- Work item:
Restrict the output to the lines below starting at the one that contains "io_wf t1 /\" and ending at the one that contains "fresh = k ->", and restate them word for word, both ends included.

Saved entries
(* ===== verification/InferTables.v ===== *)
(** * The tables of an inference pass

    The triple set is a finite map from triples to where they came from; the
    join table lists, for a subject and a predicate, the facts in order. *)

From S2P Require Import Prelude Endian SortedArray Record StrTable Intern ProbeTable FactIndex Floats Json Registry Inference.

(** ** Tables without tombstones *)

Section insert_only.
Context {S K : Type} `{ProbeSlot S K} `{EqDecision K}.
Context (nodead : forall s : S, slot_state s <> SLOT_DEAD).
Implicit Types (t : PTable S) (k : K).

(** Well-formed, with one counter, at least the first capacity and at most
    one past three quarters full. *)
Record io_wf t : Prop := {
  iw_wf : pt_wf t;
  iw_count : pt_live t = pt_used t;
  iw_cap : pt_cap t = 0%nat \/ (64 <= pt_cap t /\ pt_used t * 4 < pt_cap t * 3 + 4)%nat
}.

(** What the load test leaves. *)
Definition io_space t : Prop := (64 <= pt_cap t /\ pt_used t * 4 < pt_cap t * 3)%nat.

Lemma io_empty : io_wf pt_empty.
Proof. split; [apply pt_empty_wf|done|by left]. Qed.

Lemma io_grow t t' :
  io_wf t -> pt_grow 64 true t = Some t' ->
  io_wf t' /\ io_space t' /\ pt_live t' = pt_live t /\ forall k, pt_get t' k = pt_get t k.
Proof.
  intros [W Hc Hcap] E. destruct (pt_grow_spec 64 t) as (t1 & E1 & W1 & Hg & Hl & Hget); [by exists 6%nat|lia|done|].
  assert (t1 = t') as -> by congruence.
  assert (pt_live t' = pt_used t') as Hu by (unfold pt_grow in E; by injection E as <-).
  assert (64 <= pt_cap t')%nat.
  { unfold pt_grow in E. injection E as <-. cbn. destruct (Nat.eqb_spec (pt_cap t) 0); lia. }
  unfold pt_needs_grow in Hg. zbool. split_and!; [split; [done|done|lia]|split; lia|done|done].
Qed.

(** The load test, growth and what it leaves. *)
Lemma io_make_room ok t t1 :
  io_wf t -> (if (pt_cap t * 3 <=? pt_used t * 4)%nat then pt_grow 64 ok t else Some t) = Some t1 ->
  io_wf t1 /\ io_space t1 /\ pt_live t1 = pt_live t /\ forall k, pt_get t1 k = pt_get t k.
Proof.
  intros W E. destruct (_ <=? _)%nat eqn:En.
  - apply io_grow; [done|]. by destruct ok.
  - injection E as <-. split_and!; try done. zbool. destruct (iw_cap _ W); unfold io_space; lia.
Qed.

Lemma io_make_room_ok t : io_wf t ->
  exists t1, (if (pt_cap t * 3 <=? pt_used t * 4)%nat then pt_grow 64 true t else Some t) = Some t1.
Proof. intros W. case_if; [|eauto]. unfold pt_grow. eauto. Qed.

(** Where the search ends, and what claiming an empty slot does. *)
Lemma io_search t k :
  io_wf t -> io_space t ->
  match put_loop (pt_cap t) 0 None (pt_slots t) (pt_cap t) k with
  | Some (inl j) => pt_find t k = Some j
  | Some (inr j) => pt_get t k = None /\ forall fresh, is_live fresh -> slot_key fresh = k ->
      let t' := mkPTable (<[j := fresh]> (pt_slots t)) (pt_cap t) (Datatypes.S (pt_live t)) (Datatypes.S (pt_live t)) in
      io_wf t' /\ forall k', pt_get t' k' = if decide (k' = k) then Some fresh else pt_get t k'
  | None => False
  end.
Proof.
  intros [W Hc Hcap] Hsp. destruct (pt_find t k) as [j|] eqn:Ef; [by rewrite (put_loop_present t k j)|].
  assert (pt_room t) as Hr by (unfold io_space, pt_room in *; lia).
  destruct (put_loop_absent t k W Hr Ef) as (W' & j & d & s0 & -> & Hs0 & Hnl & Hd & Hp & Hch).
  split; [by apply pt_get_None|]. intros fresh Hl Hk t'.
  pose proof (pt_claim_spec t k j d s0 fresh W W' Hr Ef Hl Hk Hs0 Hnl Hd Hp Hch) as Hcl. cbn zeta in Hcl.
  assert (slot_state s0 = SLOT_EMPTY) as E0.
  { pose proof (nodead s0). unfold is_live in Hnl. by destruct (slot_state s0). }
  rewrite E0, <- Hc in Hcl. destruct Hcl as (Wt & _ & Hg). split; [|done].
  split; [done|done|]. cbn. unfold io_space in Hsp. lia.
Qed.

Lemma io_find t k :
  io_wf t ->
  pt_get t k = if (pt_cap t =? 0)%nat then None
               else match put_loop (pt_cap t) 0 None (pt_slots t) (pt_cap t) k with
                    | Some (inl j) => pt_slots t !! j
                    | _ => None
                    end.
Proof.
  intros [W Hc Hcap]. destruct (Nat.eqb_spec (pt_cap t) 0) as [E|E].
  { unfold pt_get, pt_find. by rewrite E. }
  destruct (pt_find t k) as [j|] eqn:Ef.
  - rewrite (put_loop_present t k j) by done. unfold pt_get. by rewrite Ef.
  - assert (pt_room t) as Hr by (unfold pt_room; lia).
    destruct (put_loop_absent t k W Hr Ef) as (_ & j & d & s0 & -> & _). by apply pt_get_None.
Qed.

Lemma io_set t k j s :
  io_wf t -> pt_find t k = Some j -> is_live s -> slot_key s = k ->
  io_wf (pt_set t j s) /\ forall k', pt_get (pt_set t j s) k' = if decide (k' = k) then Some s else pt_get t k'.
Proof.
  intros [W Hc Hcap] Hf Hl Hk. destruct (pt_set_spec t k j s W Hf Hl Hk) as [Wt Hg]. split; [|done]. by split.
Qed.
End insert_only.

(** ** The triple set *)

(** A triple that [triple_eq] equals to itself. *)
Definition triple_ok (t : Triple) : Prop := tr_kind t <> FACT_OBJ_ID -> is_Some (tr_ostr t).

Lemma triple_eq_key s t : triple_ok t -> triple_eq s t = bool_decide (triple_key (sn_triple s) = triple_key t).
Proof.
  intros Hok. symmetry. unfold triple_eq, triple_key, triple_ok in *.
  destruct s as [[us up uk uo ur] ? ?], t as [ts tp tk to_ tr_]. cbn in *.
  destruct (Z.eqb_spec us ts) as [->|Hs]; cbn; [|apply bool_decide_eq_false_2; congruence].
  destruct (decide (uk = tk)) as [->|Hk]; [rewrite (bool_decide_eq_true_2 (tk = tk)) by done|
    rewrite (bool_decide_eq_false_2 (uk = tk)) by done; apply bool_decide_eq_false_2; destruct uk, tk; congruence].
  destruct (decide (up = tp)) as [->|Hp]; [rewrite (bool_decide_eq_true_2 (tp = tp)) by done|
    rewrite (bool_decide_eq_false_2 (up = tp)) by done; apply bool_decide_eq_false_2; congruence]. cbn.
  destruct tk.
  2: { destruct (Z.eqb_spec uo to_) as [->|]; [by apply bool_decide_eq_true_2|apply bool_decide_eq_false_2; congruence]. }
  all: destruct (Hok ltac:(done)) as [x ->]; destruct ur as [y|]; [|apply bool_decide_eq_false_2; congruence].
  all: destruct (decide (y = x)) as [->|]; [by rewrite !bool_decide_eq_true_2|rewrite !bool_decide_eq_false_2; congruence].
Qed.

Lemma seen_nodead (s : SeenSlot) : slot_state s <> SLOT_DEAD.
Proof. cbn. by destruct (sn_used s). Qed.

Lemma seen_loop_put n probe slots cap t :
  triple_ok t ->
  seen_loop n probe slots cap t
  = match put_loop n probe None slots cap (triple_key t) with
    | Some (inl j) => Some (j, true) | Some (inr j) => Some (j, false) | None => None
    end.
Proof.
  intros Hok. revert probe. induction n as [|n IH]; intros probe; [done|]. cbn [seen_loop put_loop].
  generalize (probe_pos cap (triple_key t) probe) as i. intros i. cbn zeta.
  set (s := slot_at slots i). rewrite triple_eq_key by done. change (slot_state s) with (if sn_used s then SLOT_LIVE else SLOT_EMPTY).
  destruct (sn_used s); [|done]. change (slot_key s) with (triple_key (sn_triple s)).
  destruct (decide (triple_key (sn_triple s) = triple_key t)) as [E|E].
  - by rewrite bool_decide_eq_true_2.
  - rewrite bool_decide_eq_false_2 by done. apply IH.
Qed.

Lemma seen_find_get t tr : io_wf t -> triple_ok tr -> seen_find t tr = pt_get t (triple_key tr).
Proof.
  intros W Hok. rewrite io_find by done. unfold seen_find. destruct (_ =? _)%nat; [done|].
  rewrite seen_loop_put by done. by destruct (put_loop _ _ _ _ _ _) as [[|]|].
Qed.

(** Storing a triple; it fails only when growing does. *)
Lemma seen_put_spec ok t tr idx :
  io_wf t -> triple_ok tr ->
  match seen_put ok t tr idx with
  | Some (t', _) => io_wf t' /\ forall k, pt_get t' k =
      if decide (k = triple_key tr) then Some (default (mkSeenSlot tr idx true) (pt_get t (triple_key tr))) else pt_get t k
  | None => ok = false
  end.
Proof.
  intros W Hok. unfold seen_put, seen_grow, SEEN_CAP0.
  destruct (if (pt_cap t * 3 <=? pt_used t * 4)%nat then _ else _) as [t1|] eqn:Eg.
  2: { destruct ok; [|done]. destruct (io_make_room_ok t W) as [? Ex]. discriminate (eq_trans (eq_sym Eg) Ex). }
  destruct (io_make_room ok t t1 W Eg) as (W1 & Hsp & _ & Hget).
  pose proof (io_search seen_nodead t1 (triple_key tr) W1 Hsp) as Hs. rewrite seen_loop_put by done.
  destruct (put_loop _ _ _ _ _ _) as [[j|j]|]; [| |done].
  - split; [done|]. intros k. rewrite <- (Hget (triple_key tr)), <- (Hget k). case_decide as E; [|done]. subst k.
    assert (is_Some (pt_get t1 (triple_key tr))) as [s ->]; [|done].
    rewrite <- not_eq_None_Some, pt_get_None, Hs by apply W1. done.
  - destruct Hs as [Hn Hs]. destruct (Hs (mkSeenSlot tr idx true) eq_refl eq_refl) as [W2 Hg2].
    rewrite <- (iw_count _ W1). split; [exact W2|]. intros k. rewrite Hg2, <- (Hget (triple_key tr)), Hn, <- (Hget k). done.
Qed.

(** ** The join table *)

Lemma adj_nodead (s : AdjSlot) : slot_state s <> SLOT_DEAD.
Proof. cbn. by destruct (ad_used s). Qed.

(** The indexes listed for a key. *)
Definition adj_list (a : Adj) (k : Z * list Z) : list nat :=
  match pt_get a k with Some s => ad_idx s | None => [] end.

Lemma adj_push_spec ok s idx :
  match adj_push ok s idx with
  | Some s' => ad_subject s' = ad_subject s /\ ad_predicate s' = ad_predicate s /\ ad_used s' = ad_used s /\
      ad_idx s' = ad_idx s ++ [idx]
  | None => ok = false
  end.
Proof. unfold adj_push. destruct (_ =? _)%nat; [destruct ok|]; done. Qed.

Lemma adj_add_spec ok_grow ok_idx a subject predicate idx :
  io_wf a ->
  match adj_add ok_grow ok_idx a subject predicate idx with
  | Some a' => io_wf a' /\ forall k, adj_list a' k =
      if decide (k = (subject, predicate)) then adj_list a k ++ [idx] else adj_list a k
  | None => ok_grow = false \/ ok_idx = false
  end.
Proof.
  intros W. unfold adj_add, adj_grow.
  destruct (if (pt_cap a * 3 <=? pt_used a * 4)%nat then _ else _) as [a1|] eqn:Eg.
  2: { destruct ok_grow; [|by left]. destruct (io_make_room_ok a W) as [? Ex]. discriminate (eq_trans (eq_sym Eg) Ex). }
  destruct (io_make_room ok_grow a a1 W Eg) as (W1 & Hsp & _ & Hget).
  assert (forall k, adj_list a k = adj_list a1 k) as Hl by (intros k; unfold adj_list; by rewrite Hget).
  pose proof (io_search adj_nodead a1 (subject, predicate) W1 Hsp) as Hs. cbn zeta.
  destruct (put_loop _ _ _ _ _ _) as [[j|j]|]; [| |done].
  - set (s := slot_at (pt_slots a1) j). pose proof (adj_push_spec ok_idx s idx) as Hp.
    destruct (adj_push ok_idx s idx) as [s'|]; [|by right]. cbn [fmap option_fmap option_map].
    destruct Hp as (H1 & H2 & H3 & H4). apply pt_find_spec in Hs as Hlive; [|apply W1].
    apply live_at_slot in Hlive as [Hst Hk]. fold s in Hst, Hk. cbn in Hst, Hk.
    destruct (io_set a1 (subject, predicate) j s' W1 Hs) as [W2 Hg2].
    { unfold is_live. cbn. by rewrite H3. } { cbn. by rewrite H1, H2. }
    assert (mkPTable (<[j := s']> (pt_slots a1)) (pt_cap a1) (pt_live a1) (pt_live a1) = pt_set a1 j s') as ->.
    { unfold pt_set. by rewrite (iw_count _ W1). }
    split; [done|]. intros k. rewrite Hl. unfold adj_list. rewrite Hg2. case_decide as E; [|done]. subst k.
    rewrite H4. unfold pt_get. rewrite Hs. cbn [mbind option_bind].
    assert (is_Some (pt_slots a1 !! j)) as [x Hx].
    { apply pt_find_spec in Hs as (x & Hx & _); [by exists x|apply W1]. }
    rewrite Hx. unfold s, slot_at. by rewrite Hx.
  - destruct Hs as [Hn Hs]. pose proof (adj_push_spec ok_idx (mkAdjSlot subject predicate [] 0 true) idx) as Hp.
    destruct (adj_push _ _ _) as [s'|]; [|by right]. cbn [fmap option_fmap option_map]. destruct Hp as (H1 & H2 & H3 & H4).
    destruct (Hs s') as [W2 Hg2]; [unfold is_live; cbn; by rewrite H3|cbn; by rewrite H1, H2|].
    split; [exact W2|]. intros k. rewrite Hl. unfold adj_list. rewrite Hg2. case_decide as E; [|done]. subst k. by rewrite Hn, H4.
Qed.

- Answer space:
  io_wf t1 /\ io_space t1 /\ pt_live t1 = pt_live t /\ forall k, pt_get t1 k = pt_get t k.
Proof.
  intros W E. destruct (_ <=? _)%nat eqn:En.
  - apply io_grow; [done|]. by destruct ok.
  - injection E as <-. split_and!; try done. zbool. destruct (iw_cap _ W); unfold io_space; lia.
Qed.

Lemma io_make_room_ok t : io_wf t ->
  exists t1, (if (pt_cap t * 3 <=? pt_used t * 4)%nat then pt_grow 64 true t else Some t) = Some t1.
Proof. intros W. case_if; [|eauto]. unfold pt_grow. eauto. Qed.

(** Where the search ends, and what claiming an empty slot does. *)
Lemma io_search t k :
  io_wf t -> io_space t ->
  match put_loop (pt_cap t) 0 None (pt_slots t) (pt_cap t) k with
  | Some (inl j) => pt_find t k = Some j
  | Some (inr j) => pt_get t k = None /\ forall fresh, is_live fresh -> slot_key fresh = k ->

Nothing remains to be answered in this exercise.